§ **WHAT YOU ARE ASKED TO DO**: Whatever the records say, set them down exactly.

§ **Records from a data source**:
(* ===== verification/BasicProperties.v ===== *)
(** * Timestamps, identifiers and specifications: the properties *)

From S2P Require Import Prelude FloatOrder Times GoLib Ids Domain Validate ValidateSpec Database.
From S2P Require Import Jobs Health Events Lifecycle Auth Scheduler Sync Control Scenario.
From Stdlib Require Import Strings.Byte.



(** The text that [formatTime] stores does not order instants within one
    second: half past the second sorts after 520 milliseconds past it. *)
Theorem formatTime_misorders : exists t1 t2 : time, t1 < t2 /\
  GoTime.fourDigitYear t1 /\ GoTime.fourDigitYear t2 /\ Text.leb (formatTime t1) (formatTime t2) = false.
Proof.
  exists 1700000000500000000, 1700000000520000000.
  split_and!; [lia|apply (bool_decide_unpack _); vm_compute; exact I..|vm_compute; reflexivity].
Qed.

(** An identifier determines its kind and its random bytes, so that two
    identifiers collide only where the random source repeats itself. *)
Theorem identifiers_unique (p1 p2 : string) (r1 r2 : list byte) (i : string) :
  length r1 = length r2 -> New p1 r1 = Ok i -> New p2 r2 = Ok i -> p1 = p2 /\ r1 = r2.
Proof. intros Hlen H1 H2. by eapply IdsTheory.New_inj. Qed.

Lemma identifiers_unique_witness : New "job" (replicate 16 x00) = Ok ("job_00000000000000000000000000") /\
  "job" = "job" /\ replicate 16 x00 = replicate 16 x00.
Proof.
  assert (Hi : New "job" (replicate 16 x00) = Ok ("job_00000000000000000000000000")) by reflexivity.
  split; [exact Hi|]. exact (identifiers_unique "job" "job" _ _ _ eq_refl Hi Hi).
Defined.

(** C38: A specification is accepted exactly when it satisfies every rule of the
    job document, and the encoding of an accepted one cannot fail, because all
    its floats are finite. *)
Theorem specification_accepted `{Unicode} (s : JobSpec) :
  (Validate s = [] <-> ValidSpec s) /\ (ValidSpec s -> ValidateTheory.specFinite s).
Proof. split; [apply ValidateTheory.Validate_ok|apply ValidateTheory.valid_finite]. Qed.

§ **EXPECTED ANSWER**:
(* ===== verification/BasicProperties.v ===== *)
(** * Timestamps, identifiers and specifications: the properties *)

From S2P Require Import Prelude FloatOrder Times GoLib Ids Domain Validate ValidateSpec Database.
From S2P Require Import Jobs Health Events Lifecycle Auth Scheduler Sync Control Scenario.
From Stdlib Require Import Strings.Byte.



(** The text that [formatTime] stores does not order instants within one
    second: half past the second sorts after 520 milliseconds past it. *)
Theorem formatTime_misorders : exists t1 t2 : time, t1 < t2 /\
  GoTime.fourDigitYear t1 /\ GoTime.fourDigitYear t2 /\ Text.leb (formatTime t1) (formatTime t2) = false.
Proof.
  exists 1700000000500000000, 1700000000520000000.
  split_and!; [lia|apply (bool_decide_unpack _); vm_compute; exact I..|vm_compute; reflexivity].
Qed.

(** An identifier determines its kind and its random bytes, so that two
    identifiers collide only where the random source repeats itself. *)
Theorem identifiers_unique (p1 p2 : string) (r1 r2 : list byte) (i : string) :
  length r1 = length r2 -> New p1 r1 = Ok i -> New p2 r2 = Ok i -> p1 = p2 /\ r1 = r2.
Proof. intros Hlen H1 H2. by eapply IdsTheory.New_inj. Qed.

Lemma identifiers_unique_witness : New "job" (replicate 16 x00) = Ok ("job_00000000000000000000000000") /\
  "job" = "job" /\ replicate 16 x00 = replicate 16 x00.
Proof.
  assert (Hi : New "job" (replicate 16 x00) = Ok ("job_00000000000000000000000000")) by reflexivity.
  split; [exact Hi|]. exact (identifiers_unique "job" "job" _ _ _ eq_refl Hi Hi).
Defined.

(** C38: A specification is accepted exactly when it satisfies every rule of the
    job document, and the encoding of an accepted one cannot fail, because all
    its floats are finite. *)
Theorem specification_accepted `{Unicode} (s : JobSpec) :
  (Validate s = [] <-> ValidSpec s) /\ (ValidSpec s -> ValidateTheory.specFinite s).
Proof. split; [apply ValidateTheory.Validate_ok|apply ValidateTheory.valid_finite]. Qed.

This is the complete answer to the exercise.